We as a family buried our father eight years ago. As a strong silent man, who was steadfast in his ideals, he passed on his own terms in his own home surrounded by his entire family of six kids and our mom. That loss for us six kids sent our path into a different orbit, one that was centered around our mom as our sole surviving anchor. The thought of never being able to ask his opinion, or hear he was proud of who we had become, would lead us all into a place where mom took on the role of leader of our family.
My dad grew up in a time where men didn’t overtly show their emotion’s. I don’t remember being hugged by my dad or hearing him say, “I love you”, but we knew he did with all that he was. My mom was always the lover in the family. She was strong, and attempted to be stern, but we always knew we could bend a rule into a pretzel before she would really enact a discipline. The threat of the wooden spoon would work until we were five or six, but the reality of the spoon was never felt. With six of us children there was always chaos causing waves in the ocean of our home, but our mom would always ride the waves with a calmness the was unfathomable. To say we were an easy bunch to raise would be a far stretch, to say the least, but mom would say she loved us all equally and that she would do it all again in a heart beat.
A few years after dad passed mom was diagnosed with dementia. As the years passed mom lost almost all of her ability at short term memory. Losing this ability forced us as a family to move her into an assisted living facility. This move was necessary after numerous events where she would forget she was cooking, until the smoke alarms went off. You will never understand how hard it is to move a strong independent women out of her home, against her will, for reasons she can’t even remember. Throughout it all her strength and love for us all never wavered. We now sit and watch her strength deteriorate, along with the hope she would ever return to who she was. We watch our mom’s only remaining brother break emotionally with every daily visit, and I can’t help but hope that I am not the last of our family to remain.

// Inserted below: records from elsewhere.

(* ===== verification/Atomic.v ===== *)
(** * Atomic operations ([common/k_atomic.c], [common/k_cpuset.h])

    Words of 32 bits that tasks and interrupts share.  The operations are code of
    [Cpu]: an access at a time, with the interrupts saved and disabled before and
    restored after, as the source writes them ([*target += value] reads the word
    a second time).  [after] and [answer] are what they promise: a change in one
    step. *)

From S2P Require Import Prelude Config Bitmap Cpu.

(** ** The operations *)

Definition rhino_atomic_add (target : nat) (value : Z) : code Z :=
  psr ← RHINO_CPU_INTRPT_DISABLE; old_value ← load target; v ← load target;
  store target (u32 (v + value));; RHINO_CPU_INTRPT_ENABLE psr;; mret old_value.
Definition rhino_atomic_sub (target : nat) (value : Z) : code Z :=
  psr ← RHINO_CPU_INTRPT_DISABLE; old_value ← load target; v ← load target;
  store target (u32 (v - value));; RHINO_CPU_INTRPT_ENABLE psr;; mret old_value.
Definition rhino_atomic_inc (target : nat) : code Z :=
  psr ← RHINO_CPU_INTRPT_DISABLE; old_value ← load target; v ← load target;
  store target (u32 (v + 1));; RHINO_CPU_INTRPT_ENABLE psr;; mret old_value.
Definition rhino_atomic_dec (target : nat) : code Z :=
  psr ← RHINO_CPU_INTRPT_DISABLE; old_value ← load target; v ← load target;
  store target (u32 (v - 1));; RHINO_CPU_INTRPT_ENABLE psr;; mret old_value.
Definition rhino_atomic_set (target : nat) (value : Z) : code Z :=
  psr ← RHINO_CPU_INTRPT_DISABLE; old_value ← load target;
  store target value;; RHINO_CPU_INTRPT_ENABLE psr;; mret old_value.
Definition rhino_atomic_get (target : nat) : code Z := load target.
Definition rhino_atomic_or (target : nat) (value : Z) : code Z :=
  psr ← RHINO_CPU_INTRPT_DISABLE; old_value ← load target; v ← load target;
  store target (Z.lor v value);; RHINO_CPU_INTRPT_ENABLE psr;; mret old_value.
Definition rhino_atomic_xor (target : nat) (value : Z) : code Z :=
  psr ← RHINO_CPU_INTRPT_DISABLE; old_value ← load target; v ← load target;
  store target (Z.lxor v value);; RHINO_CPU_INTRPT_ENABLE psr;; mret old_value.
Definition rhino_atomic_and (target : nat) (value : Z) : code Z :=
  psr ← RHINO_CPU_INTRPT_DISABLE; old_value ← load target; v ← load target;
  store target (Z.land v value);; RHINO_CPU_INTRPT_ENABLE psr;; mret old_value.
Definition rhino_atomic_nand (target : nat) (value : Z) : code Z :=
  psr ← RHINO_CPU_INTRPT_DISABLE; old_value ← load target; v ← load target;
  store target (u32 (Z.lnot (Z.land v value)));; RHINO_CPU_INTRPT_ENABLE psr;; mret old_value.
Definition rhino_atomic_clear (target : nat) : code Z :=
  psr ← RHINO_CPU_INTRPT_DISABLE; old_value ← load target;
  store target 0;; RHINO_CPU_INTRPT_ENABLE psr;; mret old_value.
Definition rhino_atomic_cas (target : nat) (old_value new_value : Z) : code Z :=
  psr ← RHINO_CPU_INTRPT_DISABLE; v ← load target;
  if v =? old_value then store target new_value;; RHINO_CPU_INTRPT_ENABLE psr;; mret 1
  else RHINO_CPU_INTRPT_ENABLE psr;; mret 0.

Definition CPUSET_ATOMIC_SET (cpuset : nat) (n : Z) : code unit :=
  rhino_atomic_or cpuset (Z.shiftl 1 n);; mret tt.
Definition CPUSET_ATOMIC_CLR (cpuset : nat) (n : Z) : code unit :=
  rhino_atomic_and cpuset (u32 (Z.lnot (Z.shiftl 1 n)));; mret tt.
Definition CPUSET_ATOMIC_COPY (cpusetDst : nat) (cpusetSrc : Z) : code unit :=
  rhino_atomic_set cpusetDst cpusetSrc;; mret tt.
(** the same on a set of the caller's own *)
Definition CPUSET_CLR (cpuset n : Z) : Z := Z.land cpuset (u32 (Z.lnot (Z.shiftl 1 n))).
Definition CPUSET_ZERO : Z := 0.
Definition CPUSET_IS_ZERO (cpuset : Z) : bool := cpuset =? 0.
Definition CPUSET_SET (cpuset n : Z) : Z := Z.lor cpuset (Z.shiftl 1 n).
Definition CPUSET_ISSET (cpuset n : Z) : bool := negb (Z.land cpuset (Z.shiftl 1 n) =? 0).

(** ** Calls *)

Inductive atomic_op :=
  | AtAdd (v : Z) | AtSub (v : Z) | AtInc | AtDec | AtSet (v : Z) | AtGet | AtOr (v : Z) | AtXor (v : Z)
  | AtAnd (v : Z) | AtNand (v : Z) | AtClear | AtCas (old new : Z).

Definition atomic_do (t : nat) (op : atomic_op) : code Z :=
  match op with
  | AtAdd v => rhino_atomic_add t v
  | AtSub v => rhino_atomic_sub t v
  | AtInc => rhino_atomic_inc t
  | AtDec => rhino_atomic_dec t
  | AtSet v => rhino_atomic_set t v
  | AtGet => rhino_atomic_get t
  | AtOr v => rhino_atomic_or t v
  | AtXor v => rhino_atomic_xor t v
  | AtAnd v => rhino_atomic_and t v
  | AtNand v => rhino_atomic_nand t v
  | AtClear => rhino_atomic_clear t
  | AtCas old new => rhino_atomic_cas t old new
  end.

(** a call: the word and the operation *)
Definition atomic_call (c : nat * atomic_op) : code Z := atomic_do c.1 c.2.

(** ** The specification: a word that is changed in one step *)

Definition after (op : atomic_op) (v : Z) : Z :=
  match op with
  | AtAdd d => u32 (v + d)
  | AtSub d => u32 (v - d)
  | AtInc => u32 (v + 1)
  | AtDec => u32 (v - 1)
  | AtSet x => x
  | AtGet => v
  | AtOr x => Z.lor v x
  | AtXor x => Z.lxor v x
  | AtAnd x => Z.land v x
  | AtNand x => u32 (Z.lnot (Z.land v x))
  | AtClear => 0
  | AtCas old new => if v =? old then new else v
  end.

Definition answer (op : atomic_op) (v : Z) : Z :=
  match op with AtCas old _ => if v =? old then 1 else 0 | _ => v end.

(** what a sequence of operations on one word answers *)
Fixpoint answers (ops : list atomic_op) (v : Z) : list Z :=
  match ops with [] => [] | op :: ops => answer op v :: answers ops (after op v) end.

Definition finally (ops : list atomic_op) (v : Z) : Z := foldl (fun v op => after op v) v ops.

(** the operations on the word [t], and their results *)
Definition on_word (t : nat) (l : list (done_call (call := nat * atomic_op))) := filter (fun d => (which d).1 = t) l.
Definition ops_on (t : nat) (l : list (done_call (call := nat * atomic_op))) : list atomic_op := (fun d => (which d).2) <$> on_word t l.
Definition results_on (t : nat) (l : list (done_call (call := nat * atomic_op))) : list Z := what <$> on_word t l.

Lemma answers_snoc ops op v : answers (ops ++ [op]) v = answers ops v ++ [answer op (finally ops v)].
Proof. revert v. induction ops as [|o ops IH]; intros v; [done|]. cbn. f_equal. apply IH. Qed.

Lemma finally_snoc ops op v : finally (ops ++ [op]) v = after op (finally ops v).
Proof. unfold finally. by rewrite foldl_app. Qed.

(** ** The operations keep interrupts away *)

Lemma atomic_protected c : protected (atomic_call c).
Proof.
  destruct c as [t op]. unfold atomic_call. cbn [fst snd].
  destruct op; first [left; exists t, (fun x => x); reflexivity|right; eexists; split; [reflexivity|]; cbn; intros psr x].
  all: try (case_match; (split; [reflexivity|by eexists])).
  all: try intros y; (split; [reflexivity|by eexists]).
Qed.

(** a call alone does what the specification says *)
Lemma atomic_alone t op b m v : m !! t = Some v -> alone (atomic_call (t, op)) b m = Some (answer op v, b, <[t := after op v]> m).
Proof.
  intros Hv. destruct op; unfold atomic_call; cbn; rewrite ?Hv; cbn; rewrite ?Hv; cbn; rewrite ?Hv; try done; [by rewrite insert_id|].
  destruct (v =? old); cbn; rewrite ?Hv; cbn; [done|by rewrite insert_id].
Qed.

Lemma atomic_alone_word t op b m r : alone (atomic_call (t, op)) b m = Some r -> is_Some (m !! t).
Proof. destruct (m !! t) eqn:Hv; [by eexists|]. destruct op; unfold atomic_call; cbn; by rewrite Hv. Qed.

(** every word goes its own way *)
Lemma order_words m0 l m : in_order atomic_call m0 l m -> forall t v, m0 !! t = Some v ->
  m !! t = Some (finally (ops_on t l) v) /\ results_on t l = answers (ops_on t l) v.
Proof.
  induction 1 as [|l m1 [i [u op] r] m2 _ IH Ha]; intros t v Hv; [done|]. destruct (IH t v Hv) as [E1 E2].
  specialize (Ha true). cbn in Ha. destruct (atomic_alone_word _ _ _ _ _ Ha) as [w Hw]. rewrite (atomic_alone _ _ _ _ _ Hw) in Ha. injection Ha as <- <-.
  unfold ops_on, results_on, on_word in *. rewrite filter_app, !fmap_app, filter_cons, filter_nil. cbn [which fst].
  destruct (decide (u = t)) as [->|Hne]; cbn [fmap list_fmap which what snd].
  - rewrite lookup_insert_eq, answers_snoc, finally_snoc, E2. assert (w = finally ((fun d => (which d).2) <$> filter (fun d => (which d).1 = t) l) v) as -> by congruence. done.
  - rewrite lookup_insert_ne, !app_nil_r by done. done.
Qed.

Lemma atomic_safe (D : gset nat) x m : x.1 ∈ D -> dom m = D -> exists r m', dom m' = D /\ forall b, alone (atomic_call x) b m = Some (r, b, m').
Proof.
  destruct x as [t op]. cbn. intros Ht <-. apply elem_of_dom in Ht as [v Hv]. exists (answer op v), (<[t := after op v]> m).
  split; [rewrite dom_insert_L; apply elem_of_dom_2 in Hv; set_solver|]. intros b. by apply atomic_alone.
Qed.

(** ** Without it, an update is lost *)

(** [rhino_atomic_inc] without [RHINO_CPU_INTRPT_DISABLE] *)
Definition unprotected_inc (target : nat) : code Z :=
  old_value ← load target; v ← load target; store target (u32 (v + 1));; mret old_value.

(** two tasks increment a counter; the second one comes between the read and
    the write of the first *)
Definition lossy_events : list event := [Run; Run; Run; Switch 1; Run; Run; Run; Run; Run; Switch 0; Run; Run].

Example unprotected_loses : exists s,
  mruns (fun _ : unit => unprotected_inc 0) lossy_events (mstart {[0%nat := 0]} {[0%nat := (true, [tt]); 1%nat := (true, [tt])]} 0) = Some s /\
  map_Forall (fun _ c => finished c = true) (ctxs s) /\ memory s !! 0%nat = Some 1.
Proof.
  eexists. split; [vm_compute; reflexivity|]. split; [|reflexivity]. apply map_Forall_to_list. vm_compute. repeat constructor.
Qed.

(** ** Ranges *)

Definition word (v : Z) : Prop := 0 <= v < 2 ^ 32.

Definition op_ok (op : atomic_op) : Prop :=
  match op with AtSet v | AtOr v | AtXor v | AtAnd v | AtCas _ v => word v | _ => True end.

Lemma word_bits v : word v <-> 0 <= v /\ forall i, 32 <= i -> Z.testbit v i = false.
Proof. apply word_range_testbit. Qed.

Lemma word_combine (f : Z -> Z -> Z) (g : bool -> bool -> bool) a b : (forall i, Z.testbit (f a b) i = g (Z.testbit a i) (Z.testbit b i)) ->
  g false false = false -> 0 <= f a b -> word a -> word b -> word (f a b).
Proof.
  intros Hf Hg H0 [_ Ha]%word_bits [_ Hb]%word_bits. apply word_bits. split; [done|]. intros i Hi. by rewrite Hf, Ha, Hb.
Qed.

Lemma after_word op v : op_ok op -> word v -> word (after op v).
Proof.
  intros Hx Hv. pose proof (proj1 Hv) as H0. destruct op; cbn in *; try apply u32_range; try done; try (by case_match); pose proof (proj1 Hx).
  - apply (word_combine Z.lor orb); [intros; apply Z.lor_spec|done|by apply Z.lor_nonneg|done..].
  - apply (word_combine Z.lxor xorb); [intros; apply Z.lxor_spec|done|by apply Z.lxor_nonneg|done..].
  - apply (word_combine Z.land andb); [intros; apply Z.land_spec|done|apply Z.land_nonneg; auto|done..].
Qed.

Lemma finally_word ops v : Forall op_ok ops -> word v -> word (finally ops v).
Proof. intros Hops. revert v. induction Hops as [|op ops H _ IH]; intros v Hv; [done|]. by apply IH, after_word. Qed.

(** ** Counters, tickets, locks and sets *)

Definition delta (op : atomic_op) : option Z :=
  match op with AtAdd d => Some d | AtSub d => Some (- d) | AtInc => Some 1 | AtDec => Some (-1) | AtGet => Some 0 | _ => None end.

Lemma after_delta op v d : delta op = Some d -> word v -> after op v = u32 (v + d).
Proof. destruct op; cbn; intros [= <-] Hv; try done. by rewrite Z.add_0_r, u32_small. Qed.

(** no addition is lost, and their order does not matter *)
Lemma finally_counts ops ds v : mapM delta ops = Some ds -> word v -> finally ops v = u32 (v + foldr Z.add 0 ds).
Proof.
  intros Hds%mapM_Some_1 Hv. revert v Hv. induction Hds as [|op d ops ds Hd _ IH]; intros v Hv; [by rewrite Z.add_0_r, u32_small|].
  change (finally (op :: ops) v) with (finally ops (after op v)). rewrite (after_delta _ _ _ Hd Hv), IH by apply u32_range.
  unfold u32. rewrite Zplus_mod_idemp_l. f_equal. cbn. lia.
Qed.

Lemma answers_inc n v : word v -> answers (replicate n AtInc) v = (fun i => u32 (v + Z.of_nat i)) <$> seq 0 n.
Proof.
  intros Hv. revert v Hv. induction n as [|n IH]; intros v Hv; [done|]. cbn [replicate answers answer after seq]. rewrite IH by apply u32_range.
  cbn. f_equal; [by rewrite Z.add_0_r, u32_small|]. rewrite <- fmap_S_seq, <- list_fmap_compose. apply list_fmap_ext. intros _ i _. cbn.
  unfold u32. rewrite Zplus_mod_idemp_l. f_equal. lia.
Qed.

Lemma tickets_differ n v : word v -> Z.of_nat n <= 2 ^ 32 -> NoDup (answers (replicate n AtInc) v).
Proof.
  intros Hv Hn. rewrite answers_inc by done. apply NoDup_fmap_2_strong; [|apply NoDup_seq].
  intros i j [_ Hi]%elem_of_seq [_ Hj]%elem_of_seq E. unfold u32 in E. unfold word in Hv.
  assert (D : (Z.of_nat i - Z.of_nat j) mod 2 ^ 32 = 0).
  { replace (Z.of_nat i - Z.of_nat j) with ((v + Z.of_nat i) - (v + Z.of_nat j)) by lia. by rewrite Zminus_mod, E, Z.sub_diag. }
  apply Z.mod_divide in D as [k D]; [|done]. nia.
Qed.

(** of those who try to replace the value [a] by another, the first one wins *)
Lemma cas_once a ops v : Forall (fun op => exists b, op = AtCas a b /\ b <> a) ops ->
  answers ops v = match ops with [] => [] | _ :: ops' => (if v =? a then 1 else 0) :: replicate (length ops') 0 end.
Proof.
  intros H. revert v. induction H as [|op ops (b & -> & Hb) Hops IH]; intros v; [done|]. cbn. f_equal. rewrite IH. destruct ops as [|op' ops]; [done|].
  cbn. f_equal. destruct (Z.eqb_spec v a) as [_|Hv]; [by destruct (Z.eqb_spec b a)|by destruct (Z.eqb_spec v a)].
Qed.

Lemma CPUSET_ISSET_bit w n : 0 <= n -> CPUSET_ISSET w n = Z.testbit w n.
Proof.
  intros Hn. unfold CPUSET_ISSET. destruct (Z.testbit w n) eqn:E.
  - apply negb_true_iff, Z.eqb_neq. intros H0. assert (Hb : Z.testbit (Z.land w (Z.shiftl 1 n)) n = false) by by rewrite H0, Z.bits_0.
    rewrite Z.land_spec, E, mask_testbit, bool_decide_eq_true_2 in Hb; done.
  - apply negb_false_iff, Z.eqb_eq, Z.bits_inj'. intros i Hi. rewrite Z.land_spec, mask_testbit, Z.bits_0 by done.
    case_bool_decide; [subst i; by rewrite E|by rewrite andb_false_r].
Qed.

Lemma cpuset_set_run m c n v b : m !! c = Some v -> 0 <= n ->
  alone (CPUSET_ATOMIC_SET c n) b m = Some (tt, b, <[c := CPUSET_SET v n]> m) /\
  forall i, 0 <= i -> CPUSET_ISSET (CPUSET_SET v n) i = bool_decide (i = n) || CPUSET_ISSET v i.
Proof.
  intros Hv Hn. unfold CPUSET_SET. split.
  - unfold CPUSET_ATOMIC_SET. cbn. by rewrite !Hv.
  - intros i Hi. cbn. by rewrite !CPUSET_ISSET_bit, Z.lor_spec, mask_testbit, orb_comm by done.
Qed.

Lemma cpuset_clr_run m c n v b : m !! c = Some v -> word v -> 0 <= n < 32 ->
  alone (CPUSET_ATOMIC_CLR c n) b m = Some (tt, b, <[c := CPUSET_CLR v n]> m) /\
  forall i, 0 <= i -> CPUSET_ISSET (CPUSET_CLR v n) i = negb (bool_decide (i = n)) && CPUSET_ISSET v i.
Proof.
  intros Hv [_ Hw]%word_bits Hn. unfold CPUSET_CLR. split.
  - unfold CPUSET_ATOMIC_CLR. cbn. by rewrite !Hv.
  - intros i Hi. cbn. rewrite !CPUSET_ISSET_bit, Z.land_spec by done. unfold u32. destruct (decide (i < 32)).
    + rewrite Z.mod_pow2_bits_low, Z.lnot_spec, mask_testbit by lia. apply andb_comm.
    + rewrite Hw by lia. by rewrite andb_false_r.
Qed.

For the past few weeks we have spent a lot of time together as sibling’s preparing to say goodbye to the women who raised us with love and a gentle hand. We reminisce about the past and sharing more then a few different views on how things really happened. During these conversations I am not sure if it is only I who spent part of my time wondering if the bond we share will be loosed by the passing of our mom. If the memories will be just that, and future stories will come through passing conversation on social media, until even that becomes a memory. We have begun to make plans to stay in touch physically, but even in the midst of planning future events, logistics have already derailed this years holiday plans.